The smoke has the EC2 parent clone the configured public Git ref, pull the matching public GHCR EIF artifact with ORAS, verify its SHA-384 sidecar, boot the EIF, request a real NSM attestation over VSOCK, and verify the COSE signature, AWS root public key, non-zero PCRs, PCR16 digest, user_data, and worker public key on the EC2 parent before printing success. The local runner reads only the final SOLRL_RESULT_BEGIN / SOLRL_RESULT_END console block after the instance stops. Build logs stay on the EC2 root volume under /var/log/solrl; EC2 console is not used as an artifact transport. It only gets small phase-start markers plus the final result block. LocalStack cannot emulate /dev/nsm, PCRs, EIF boot, VSOCK, or real Nitro attestations.

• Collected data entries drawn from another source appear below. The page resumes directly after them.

Lemma far_phys code regs va pa :
  int32 va -> phys_of (far_machine code regs) va 1 false = Ok (inr pa) -> va = memoffset + pa /\ 0 <= pa < 512.
Proof.
  intros Hva. unfold phys_of, Machine_Translate. cbn [misaligned Z.eqb Pos.eqb andb orb far_machine tlb pageTable]. rewrite (bool_decide_eq_true_2 (is_Some (Some _))) by (by eexists).
  rewrite bool_decide_eq_false_2 by (by intros [? ?]). cbn [andb orb negb ASSERT mbind outcome_bind]. unfold find_entry. cbn [far_machine tlb tlb_search replicate valid virtualPage andb].
  change (wrap_u32 524288) with 524288. unfold PageSize, SectorSize. destruct (Z.eqb_spec 524288 (wrap_u32 va / 512)) as [Hv|Hv]; [|done]. cbn [mbind outcome_bind readOnly andb physicalPage].
  change (wrap_u32 0) with 0. pose proof (wrap_u32_range va) as Hu. unfold uint32, two32 in Hu. pose proof (Z.mod_pos_bound (wrap_u32 va) 512 ltac:(lia)) as Hm.
  pose proof (Z.div_mod (wrap_u32 va) 512 ltac:(lia)) as Hd. change (NumPhysPages <=? 0) with false. cbv iota. rewrite Z.mul_0_l, Z.add_0_l.
  rewrite wrap_u32_id, wrap_s32_id by (unfold_int32; lia). destruct (_ && _); [|done]. intros [= <-]. split; [|done].
  destruct (Z.lt_ge_cases va 0); [rewrite wrap_s32_of_neg in * by done|rewrite wrap_u32_nonneg in * by done]; unfold memoffset; unfold_int32; lia.
Qed.

Lemma far_agree code : 4 * lenZ code <= MemorySize -> agree (far_machine code far_regs) (far_interp (far_machine code far_regs)).
Proof.
  intros Hc. destruct (far_wf code Hc) as [Hwf _ _]. split; [split|done|done]; try done.
  - intros r Hr. unfold getR, far_interp. cbn [Reg]. unfold reg, far_machine, far_regs. cbn [registers].
    assert (E : Forall (fun r => default 0 ((replicate 32 0).[r]) = (if r =? default 0 ((replicate 34 0 ++ [memoffset; memoffset + 4] ++ replicate 4 0).[LoadReg])
      then default 0 ((replicate 34 0 ++ [memoffset; memoffset + 4] ++ replicate 4 0).[LoadValueReg]) else default 0 ((replicate 34 0 ++ [memoffset; memoffset + 4] ++ replicate 4 0).[r])))
      (seqZ 1 31)) by (apply (bool_decide_unpack _); vm_compute; done).
    rewrite Forall_forall in E. apply E, elem_of_seqZ. lia.
  - split.
    + intros va pa Hva [-> Hpa]%far_phys; [|done]. replace (memoffset + pa - memoffset) with pa by lia. split; [unfold MEMSIZE; lia|]. cbn [far_interp mem].
      destruct (lookupZ_range (mainMemory (far_machine code far_regs)) pa) as [b ->]; [|done]. rewrite (wf_memory _ Hwf). unfold MemorySize. lia.
    + intros va va' pa Hva Hva' [-> _]%far_phys [-> _]%far_phys; done.
Qed.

The Nitro user_data is derived from the same Pcr16Components used by the registry. The worker extends PCR16 once with that digest, locks PCR16, and the parent verifies SOLRL_PCR16 == SOLRL_CLAIM_PCR16 before declaring success. That is the connecting wire between the AWS attestation rail and the Solana settlement rail.

The EC2 cloud-init script has bounded phases and a hard overall watchdog. A stuck package install, ORAS pull, VSOCK connect, or verifier call emits a typed failed result block with the current phase and a capped log tail, then shuts the instance down. The local runner should never wait on a silently wedged EC2 parent.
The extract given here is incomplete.